Sensirion tempSensor = Sensirion(sensirionDataPin, sensirionClockPin); 

void setup()
{
  Serial.begin(9600);
  lcd.init();
}

void loop()
{
  tempSensor.measure(&temperature, &humidity, &dewpoint);

  Serial.print("Temperature: ");
  serialPrintFloat(temperature);
  Serial.print(" C, Humidity: ");
  serialPrintFloat(humidity);
  Serial.print(" %, Dewpoint: ");
  serialPrintFloat(dewpoint);
  Serial.println(" C");
  lcd.clear();
  delay (1000);
  lcd.print(temperature);

  delay(3000);  
}

void serialPrintFloat(float f){
  Serial.print((int)f);
  Serial.print(".");
  int decplace = (f - (int)f) * 100;
  Serial.print(abs(decplace));
}

Can anyone offer any suggestions as to what I am doing wrong..

Cheers

Hoops

You notice that the Serial Print for "temperature" gets diverted to a FLOAT conversion routine? You will need to do the same for the LCD print routine as well. You are trying to send the raw float value to the LCD routine which in turn is seeing that value and going "HUH?"

I kinda figured that was the problem..

I guess I need to learn a lot more about this - the problem is that I find the Arduino severely lacking in terms of any real "user manual"...

Hoops

True. We need some "offline" documents. As the kind of person that likes to sit down with a REAL book and read... I find the "Getting started with arduino" a little TOO sensitive to a newcomer to electronics (that's OK, but not for me) and the "arduino notebook" excellent but unfinished.

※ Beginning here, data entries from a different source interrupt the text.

(* ===== verification/LuaStack.v ===== *)
(** * LuaStack: the Lua stack of a C function, with tables as trees

    The modules that walk tables with lua_next keep their place on the Lua stack, and when
    they leave a loop early it is the stack that decides what the next loop does.  Here a
    stack is a list of values, its top first; a table is a tree ([tree] of Lua.v) whose
    entries are in the order they were made.  A C function may push LUA_MINSTACK values
    beyond its arguments: the modules never ask for more, and a push beyond that is
    undefined here.  A table that holds itself or is a key has no tree. *)
From Stdlib Require Import SpecFloat.
From S2P Require Import Prelude Lua.
Local Open Scope Z_scope.

Definition LUA_MINSTACK : nat := 20.
Definition frame (args : list tree) : nat := (length args + LUA_MINSTACK)%nat.
(** A table as an argument that is only looked at for its type. *)
Definition value_of (t : tree) : lval := match t with Val v => v | Tab _ => LTab 0 end.

(** The entries behind a key. *)
Fixpoint after (k : lval) (l : list (lval * tree)) : option (list (lval * tree)) :=
  match l with [] => None | (x, _) :: l => if decide (x = k) then Some l else after k l end.
Definition cursor (k : lval) (l : list (lval * tree)) : option (list (lval * tree)) :=
  if is_nil k then Some l else after k l.

(** nil and NaN are no keys. *)
Definition bad_key (k : lval) : bool := match k with LNil | LNum S754_nan => true | _ => false end.

(** The stack of a call, of at most [limit] values. *)
Section Stack.
Variable limit : nat.

Definition lua_push (v : tree) (stk : list tree) : res (list tree) :=
  if (length stk <? limit)%nat then Ret (v :: stk) else Undef.

(** lua_next(L, -2) *)
Definition lua_next (stk : list tree) : res (bool * list tree) :=
  match stk with
  | Val k :: Tab l :: stk =>
      match cursor k l with
      | None => Raise
      | Some [] => Ret (false, Tab l :: stk)
      | Some ((k, v) :: _) => stk ← lua_push (Val k) (Tab l :: stk); stk ← lua_push v stk; Ret (true, stk)
      end
  | _ => Undef
  end.

(** lua_settable(L, -3): a value that is no table cannot be indexed. *)
Definition lua_settable (stk : list tree) : res (list tree) :=
  match stk with
  | v :: Val k :: Tab l :: stk => if bad_key k then Raise else Ret (Tab (settable k v l) :: stk)
  | _ :: _ :: Val _ :: _ => Raise
  | _ => Undef
  end.

Lemma settable_ok k v l stk : bad_key k = false -> lua_settable (v :: Val k :: Tab l :: stk) = Ret (Tab (settable k v l) :: stk).
Proof. intros H. cbn. by rewrite H. Qed.
Lemma push_ok v stk : (length stk < limit)%nat -> lua_push v stk = Ret (v :: stk).
Proof. intros H. unfold lua_push. by destruct (Nat.ltb_spec (length stk) limit); [|lia]. Qed.
End Stack.

(** ** Free slots

    A function that builds a table by recursion is called with the slots that are free on the
    stack of the call: it needs some of them for what it pushes itself. *)
Definition with_slots {A} (room need : nat) (m : res A) : res A := if (room <? need)%nat then Undef else m.
(** The result of a computation that needs [need] slots and does nothing else that can fail. *)
Definition fits {A} (need room : nat) (x : A) : res A := if (need <=? room)%nat then Ret x else Undef.

Lemma fits_ok {A} need room (x : A) : (need <= room)%nat -> fits need room x = Ret x.
Proof. intros H. unfold fits. by destruct (Nat.leb_spec need room); [|lia]. Qed.
Lemma fits_not {A} need room (x : A) : (room < need)%nat -> fits need room x = Undef.
Proof. intros H. unfold fits. by destruct (Nat.leb_spec need room); [lia|]. Qed.
(** What is pushed below a computation. *)
Lemma with_slots_fits {A} room k n (m : res A) (x : A) : ((k <= room)%nat -> m = fits n (room - k) x) ->
  with_slots room k m = fits (k + n) room x.
Proof.
  intros H. unfold with_slots. destruct (Nat.ltb_spec room k); [by rewrite fits_not by lia|]. rewrite H by done.
  unfold fits. destruct (Nat.leb_spec n (room - k)), (Nat.leb_spec (k + n) room); (done || lia).
Qed.
(** Two computations one after the other. *)
Lemma bind_fits {A B} n1 n2 room (x : A) (y : B) (m : res A) (f : A -> res B) :
  m = fits n1 room x -> ((n1 <= room)%nat -> f x = fits n2 room y) -> m ≫= f = fits (Nat.max n1 n2) room y.
Proof.
  intros -> H. unfold fits in *. destruct (Nat.leb_spec n1 room).
  - rewrite bind_Ret_l, H by done. destruct (Nat.leb_spec n2 room), (Nat.leb_spec (Nat.max n1 n2) room); (done || lia).
  - by destruct (Nat.leb_spec (Nat.max n1 n2) room); [lia|].
Qed.
Lemma fits_map {A B} n room (x : A) (m : res A) (f : A -> B) : m = fits n room x -> (x ← m; Ret (f x)) = fits n room (f x).
Proof. intros ->. unfold fits. by destruct (_ <=? _)%nat. Qed.

(** The levels and entries of a tree, enough for the loops of an encoder. *)
Fixpoint tree_size (t : tree) : nat :=
  match t with
  | Val _ => 1
  | Tab l => 2 + fold_right (fun '(_, v) n => 1 + tree_size v + n)%nat 0%nat l
  end.
Fixpoint depth (t : tree) : nat :=
  match t with Val _ => 0 | Tab l => S (fold_right (fun '(_, v) n => Nat.max (depth v) n) 0%nat l) end.

Section Induction.
Variable P : tree -> Prop.
Hypothesis HVal : forall v, P (Val v).
Hypothesis HTab : forall l, Forall (fun e => P e.2) l -> P (Tab l).
Fixpoint tree_nest_ind (t : tree) : P t :=
  match t with
  | Val v => HVal v
  | Tab l => HTab l ((fix go (l : list (lval * tree)) : Forall (fun e => P e.2) l :=
      match l with [] => @List.Forall_nil _ _ | (k, v) :: l => @List.Forall_cons _ _ (k, v) l (tree_nest_ind v) (go l) end) l)
  end.
End Induction.

Lemma after_app k v pre rest : k ∉ map fst pre -> after k (pre ++ (k, v) :: rest) = Some rest.
Proof.
  induction pre as [|[x y] pre IH]; cbn; [by rewrite decide_True|]. intros [H1 H2]%not_elem_of_cons.
  rewrite decide_False by congruence. by apply IH.
Qed.

(** The place of lua_next behind an entry of a table whose keys are distinct. *)
Lemma cursor_app k v pre rest : NoDup (map fst (pre ++ (k, v) :: rest)) -> is_nil k = false ->
  cursor k (pre ++ (k, v) :: rest) = Some rest.
Proof.
  intros Hnd Hk. unfold cursor. rewrite Hk. apply after_app. rewrite map_app in Hnd.
  apply NoDup_app in Hnd as (_ & Hnd & _). intros Hin. specialize (Hnd _ Hin). set_solver.
Qed.

Lemma tree_get_fresh k (l : list (lval * tree)) : k ∉ map fst l -> tree_get k l = None.
Proof.
  induction l as [|[x v] l IH]; [done|]. cbn. intros [H1 H2]%not_elem_of_cons. rewrite decide_False by congruence. by apply IH.
Qed.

Sure, the concept is that this stuff continusously evolves online... but this old fart loves reference manuals... Oh well.

Anyway... You will need to create a similar wrapper routine that takes the float value and converts it to the ASCII equivalent so the LCD can print something useful.

Well.. I've come to a brick wall..

I have been doing searches on this for most of the day and can't find any solution..

Anyone?? Please... :-[

There is code for printing a floating point value to the serial port or lcd in this thread: http://www.arduino.cc/cgi-bin/yabb2/YaBB.pl?num=1207226548/13#13

In the Arduino, a float and double are the same thing.

Thanks mem..

I don't really understand it all and where to put it, but at least it gives me something to work on..

Can you suggest any good reading/sites that explain this a little better? Like I said, I am a total newbie at all of this - but VERY willing to learn..

Cheers

Hoops

I was trying to display temperature with a thermistor and display a decimal on the LCD. The link above, which I'll paste again: http://www.arduino.cc/cgi-bin/yabb2/YaBB.pl?num=1207226548/13#13 helped me get the right information printed to the LCD. I was getting a binary measurement on the LCD. When I did the float routine and used lcdPrintDouble to get the correct value to display on the LCD. It worked great, once I figured it out...

Bear in mind that support for printing floats has been added to release 0013. That means you can print floats/doubles in the Serial, Ethernet, and LiquidCrystal classes. It is limited to only doing two decimal places, so if you need more you either need to modify the library or use the code linked above.